=== Begin Enclosure ===

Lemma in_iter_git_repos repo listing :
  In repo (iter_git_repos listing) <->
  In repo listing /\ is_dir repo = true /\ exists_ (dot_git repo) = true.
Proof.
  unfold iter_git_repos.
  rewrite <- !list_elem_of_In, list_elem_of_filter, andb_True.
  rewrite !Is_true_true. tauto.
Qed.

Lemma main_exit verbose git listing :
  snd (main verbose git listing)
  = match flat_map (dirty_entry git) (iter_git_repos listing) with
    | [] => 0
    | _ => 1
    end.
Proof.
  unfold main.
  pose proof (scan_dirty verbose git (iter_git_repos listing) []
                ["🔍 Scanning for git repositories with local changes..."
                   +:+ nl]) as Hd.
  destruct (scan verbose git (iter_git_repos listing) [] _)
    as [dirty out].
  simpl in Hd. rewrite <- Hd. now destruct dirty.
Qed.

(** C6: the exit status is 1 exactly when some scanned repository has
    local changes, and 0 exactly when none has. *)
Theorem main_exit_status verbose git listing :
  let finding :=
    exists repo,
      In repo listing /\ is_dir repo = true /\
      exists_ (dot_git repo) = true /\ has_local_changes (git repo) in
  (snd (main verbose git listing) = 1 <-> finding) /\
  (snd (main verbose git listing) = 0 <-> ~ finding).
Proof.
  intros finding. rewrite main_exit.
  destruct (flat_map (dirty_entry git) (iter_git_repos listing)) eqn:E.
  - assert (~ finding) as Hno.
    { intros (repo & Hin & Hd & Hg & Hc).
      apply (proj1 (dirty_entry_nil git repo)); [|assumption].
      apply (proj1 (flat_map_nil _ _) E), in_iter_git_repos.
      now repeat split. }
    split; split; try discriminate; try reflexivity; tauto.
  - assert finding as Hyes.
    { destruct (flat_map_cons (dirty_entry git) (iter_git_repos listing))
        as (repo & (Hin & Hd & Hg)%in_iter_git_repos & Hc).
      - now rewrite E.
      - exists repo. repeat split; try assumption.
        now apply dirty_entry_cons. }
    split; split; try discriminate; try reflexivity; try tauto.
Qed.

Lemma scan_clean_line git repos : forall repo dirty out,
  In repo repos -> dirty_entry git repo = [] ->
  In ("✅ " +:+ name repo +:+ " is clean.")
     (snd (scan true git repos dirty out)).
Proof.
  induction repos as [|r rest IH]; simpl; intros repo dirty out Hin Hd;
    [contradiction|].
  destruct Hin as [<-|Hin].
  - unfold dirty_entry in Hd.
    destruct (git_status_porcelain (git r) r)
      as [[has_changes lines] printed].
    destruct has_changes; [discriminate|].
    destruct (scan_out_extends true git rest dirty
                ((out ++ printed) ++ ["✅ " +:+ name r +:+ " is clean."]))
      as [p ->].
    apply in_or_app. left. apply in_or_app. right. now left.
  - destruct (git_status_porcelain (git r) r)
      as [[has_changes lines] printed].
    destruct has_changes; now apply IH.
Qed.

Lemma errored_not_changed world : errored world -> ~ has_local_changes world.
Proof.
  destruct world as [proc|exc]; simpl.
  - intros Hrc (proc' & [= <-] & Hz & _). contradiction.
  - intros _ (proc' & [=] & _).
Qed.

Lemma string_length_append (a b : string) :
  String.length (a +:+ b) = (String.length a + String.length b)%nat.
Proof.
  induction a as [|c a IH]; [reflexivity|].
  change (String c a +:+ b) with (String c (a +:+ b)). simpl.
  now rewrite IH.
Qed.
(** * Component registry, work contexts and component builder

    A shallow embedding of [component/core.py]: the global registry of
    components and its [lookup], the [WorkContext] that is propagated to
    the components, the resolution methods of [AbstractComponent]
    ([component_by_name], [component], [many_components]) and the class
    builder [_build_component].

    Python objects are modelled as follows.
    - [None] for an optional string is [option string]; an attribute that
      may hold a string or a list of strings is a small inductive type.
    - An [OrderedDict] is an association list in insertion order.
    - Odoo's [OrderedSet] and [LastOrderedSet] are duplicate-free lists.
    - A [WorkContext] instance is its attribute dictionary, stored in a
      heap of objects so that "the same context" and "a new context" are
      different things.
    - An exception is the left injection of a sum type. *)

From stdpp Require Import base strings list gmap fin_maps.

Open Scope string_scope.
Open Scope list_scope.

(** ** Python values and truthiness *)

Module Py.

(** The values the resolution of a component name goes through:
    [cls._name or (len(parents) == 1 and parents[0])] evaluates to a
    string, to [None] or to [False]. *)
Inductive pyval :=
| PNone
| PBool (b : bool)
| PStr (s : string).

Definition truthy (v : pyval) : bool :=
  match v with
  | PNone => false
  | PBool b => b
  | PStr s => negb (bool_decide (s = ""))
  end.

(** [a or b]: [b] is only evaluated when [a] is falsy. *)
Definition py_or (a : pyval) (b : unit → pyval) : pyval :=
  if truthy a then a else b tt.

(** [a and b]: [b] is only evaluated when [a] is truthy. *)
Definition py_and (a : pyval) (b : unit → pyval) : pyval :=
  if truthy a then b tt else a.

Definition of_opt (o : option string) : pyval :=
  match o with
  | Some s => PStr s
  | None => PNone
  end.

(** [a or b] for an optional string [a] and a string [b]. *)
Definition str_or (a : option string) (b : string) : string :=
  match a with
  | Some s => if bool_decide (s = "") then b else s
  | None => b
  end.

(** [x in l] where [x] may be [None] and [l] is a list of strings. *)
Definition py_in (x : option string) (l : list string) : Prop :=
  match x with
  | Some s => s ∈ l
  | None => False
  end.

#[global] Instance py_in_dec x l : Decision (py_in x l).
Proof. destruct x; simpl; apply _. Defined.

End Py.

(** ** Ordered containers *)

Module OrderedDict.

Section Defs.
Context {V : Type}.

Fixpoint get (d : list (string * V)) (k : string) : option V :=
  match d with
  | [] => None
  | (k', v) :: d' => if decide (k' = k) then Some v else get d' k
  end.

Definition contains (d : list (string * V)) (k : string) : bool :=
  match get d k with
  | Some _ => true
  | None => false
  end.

=== End Enclosure ===

Problem to work on – Return only the stretch of the material above from the line holding "- assert (~ finding) as Hno." through the line holding "now repeat split.", copied exactly.

Response –
  - assert (~ finding) as Hno.
    { intros (repo & Hin & Hd & Hg & Hc).
      apply (proj1 (dirty_entry_nil git repo)); [|assumption].
      apply (proj1 (flat_map_nil _ _) E), in_iter_git_repos.
      now repeat split. }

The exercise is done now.